Nano: The Spectacular Science of the Very (Very) Small

Image of Nano: The Spectacular Science of the Very (Very) Small
Release Date: 
September 14, 2021
Reviewed by: 

The tall and thin book, Nano: The Spectacular Science of the Very (Very) Small, draws us in with its warm cover of yellow, red, and teal. A small girl with a pointer and pigtails stands on a ball at the bottom. Turn the page and we see yellow endpapers made up of connecting geometric shapes with dots in the centers.

On the next page, the same girl from the cover sits on a red ball connected to five other balls in a pattern, but is it a ball or something else? Finally, on the title page, we see the girl holding a book open to a page with five balls connected together.

“Look around your home. Everything is made out of something.” The art shows the girl sitting in the top floor of a three-story house with the front cut away.

“Something light or something heavy, something strong or something flexible, something smooth or something rough . . .”

The author explains how these materials do different jobs. “A book is made from paper. Stone would be too heavy and glass would be too delicate. Imagine a book made of chocolate . . .  It would melt.”

A microscope is pictured on the next page, with a scientist looking at the tiny girl standing under the lens.

The author describes atoms as tiny building blocks. “Stop: read that last sentence again. It’s a gigantic idea to get your head around, but it’s too important to skip over.”

The art shows molecules for sea salt, water, mountain rock, and cotton.

The next page discusses “over 100 kinds of atoms, and each kind is called an element.”

The opposite page shows the 11 most common elements in the human body, with carbon being a very important one. “There’s carbon all over the world, in every living thing—from daisies to oak trees, beetles to blue whales.”

Carbon makes graphite, and its molecular appearance is shown on the next page, above the girl using pencils to draw.

“Scientists discovered that they could take one layer away from graphite to create a brand-new material, which they called graphene.” The molecular diagram for graphene is shown on the page along with an elephant walking on a tightrope made of graphene. The girl sits in a tree.

“Graphene is a nanomaterial—and it’s just one atom thick.” The girl is sitting on the ball again, but now we realize it is an atom. Graphene is in cell phones!

“Scientists are working to make sieves with nanosize(d) holes, small enough to trap even the tiniest specks of salt and dirt.” Nano computer chips could help blind people see. “As you read this book, they (scientists) are conducting experiments, making some not-so-nano mistakes and discovering more about atoms.”

The last page is a shout-out to girls everywhere to become scientists.

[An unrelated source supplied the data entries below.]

Lemma content_event_only (d : jsstring) : only_content_delta (content_event d) d.
Proof.
  repeat split. intros f; destruct f; reflexivity.
Qed.

(** What [applyPerplexityChunk] does to each side-channel field, and that it
    never touches the status note. *)
Lemma chunk_fields (msg msg' : message) (chunk : value) :
  applyPerplexityChunk msg chunk = Some msg' ->
  (forall f,
     field f (meta_of msg') =
     if ToBoolean (incoming f chunk) then incoming f chunk else field f (meta_of msg)) /\
  async (meta_of msg') = async (meta_of msg).
Proof.
  unfold applyPerplexityChunk.
  destruct (if ToBoolean _ then _ else _) as [c1|]; [|discriminate].
  destruct (nullish chunk); [discriminate|].
  intros H; inversion H; subst; clear H. simpl meta_of. split.
  - intros f. rewrite !field_assign_if.
    destruct f; cbv beta iota delta [side_field_eqb incoming or_else key andb];
      try reflexivity.
    destruct (ToBoolean (get_opt (delta_of chunk) (js "reasoning_steps"))) eqn:E;
      [now rewrite E | reflexivity].
  - now rewrite !async_assign_if.
Qed.

(** A truthy event never makes [applyPerplexityChunk] throw on its fields:
    only [String(delta.content)] can. *)
Lemma chunk_defined (msg : message) (chunk : value) :
  nullish chunk = false ->
  ToString (get_opt (delta_of chunk) (js "content")) <> None ->
  exists msg', applyPerplexityChunk msg chunk = Some msg'.
Proof.
  intros Hn Hs. unfold applyPerplexityChunk. rewrite Hn.
  destruct (ToBoolean _).
  - destruct (ToString _); [eauto | congruence].
  - eauto.
Qed.

(** What [String] throws on is truthy and is neither [null] nor
    [undefined]. *)
Lemma unprintable_truthy (v : value) :
  ToString v = None -> ToBoolean v = true /\ nullish v = false.
Proof.
  destruct v as [| |[|]|n|s|items|props]; simpl; try discriminate; now split.
Qed.

Lemma chunk_throws (msg : message) (chunk : value) :
  ToString (get_opt (delta_of chunk) (js "content")) = None ->
  applyPerplexityChunk msg chunk = None.
Proof.
  intros Hs. unfold applyPerplexityChunk.
  destruct (unprintable_truthy _ Hs) as [Ht _]. now rewrite Ht, Hs.
Qed.

(** C3, as the code has it. An event that is not [null] is merged unless
    [String(delta.content)] throws, which it does before anything is
    written. After the merge each side-channel field of the accumulator
    holds the value the event brings for it when that value is truthy (every
    array and every object is), and its former value otherwise. The value an
    event brings is its top-level property, except that for the reasoning
    steps a truthy [choices[0].delta.reasoning_steps] takes precedence over
    the top-level property. *)
Theorem side_channel_replace (msg : message) (chunk : value) :
  nullish chunk = false ->
  (ToString (get_opt (delta_of chunk) (js "content")) <> None ->
   exists msg',
     applyPerplexityChunk msg chunk = Some msg' /\
     forall f,
       field f (meta_of msg') =
       if ToBoolean (incoming f chunk) then incoming f chunk else field f (meta_of msg)) /\
  (ToString (get_opt (delta_of chunk) (js "content")) = None ->
   applyPerplexityChunk msg chunk = None).
Proof.
  intros Hn. split.
  - intros Hs. destruct (@chunk_defined msg chunk Hn Hs) as [msg' H].
    exists msg'. split; [exact H|]. now apply chunk_fields.
  - apply chunk_throws.
Qed.

(** For a field other than the reasoning steps the claim holds as the spec
    words it, reading "present" as "truthy". *)
Lemma side_channel_replace_top_level (msg msg' : message) (chunk : value) (f : side_field) :
  applyPerplexityChunk msg chunk = Some msg' ->
  f <> ReasoningSteps ->
  (ToBoolean (get chunk (key f)) = true -> field f (meta_of msg') = get chunk (key f)) /\
  (get chunk (key f) = VUndefined -> field f (meta_of msg') = field f (meta_of msg)).
Proof.
  intros H Hf. destruct (chunk_fields _ _ H) as [Hfield _]. rewrite Hfield.
  destruct f; try congruence; cbv beta iota delta [incoming]; split; intros E; now rewrite E.
Qed.

(** Last writer wins: of two events that both bring a truthy value for a
    field, only the second one's value is retained. *)
Lemma second_event_wins (msg msg1 msg2 : message) (e1 e2 : value) (f : side_field) :
  applyPerplexityChunk msg e1 = Some msg1 ->
  applyPerplexityChunk msg1 e2 = Some msg2 ->
  ToBoolean (incoming f e2) = true ->
  field f (meta_of msg2) = incoming f e2.
Proof.
  intros _ H2 Ht. destruct (chunk_fields _ _ H2) as [Hfield _].
  now rewrite Hfield, Ht.
Qed.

Back matter includes info about chemists, physicists, engineers, microscopes, and spectroscopy. Finally, there is a short index.

From a design standpoint, the book is outstanding. Castrillón uses earthy designs with plants and water incorporated into the art. The girl shows up on nearly every page.  All pages have a matte finish with a retro feel of primary colors on a cream background. The text stays black throughout.

The science is interesting, and the concept is understood after multiple readings. The punctuation is creative in places, but otherwise the book is a charmer. Some girls (and boys) might want to pursue such an abstract concept as nanoscience, simplified by a female scientist, author Dr. Jess Wade.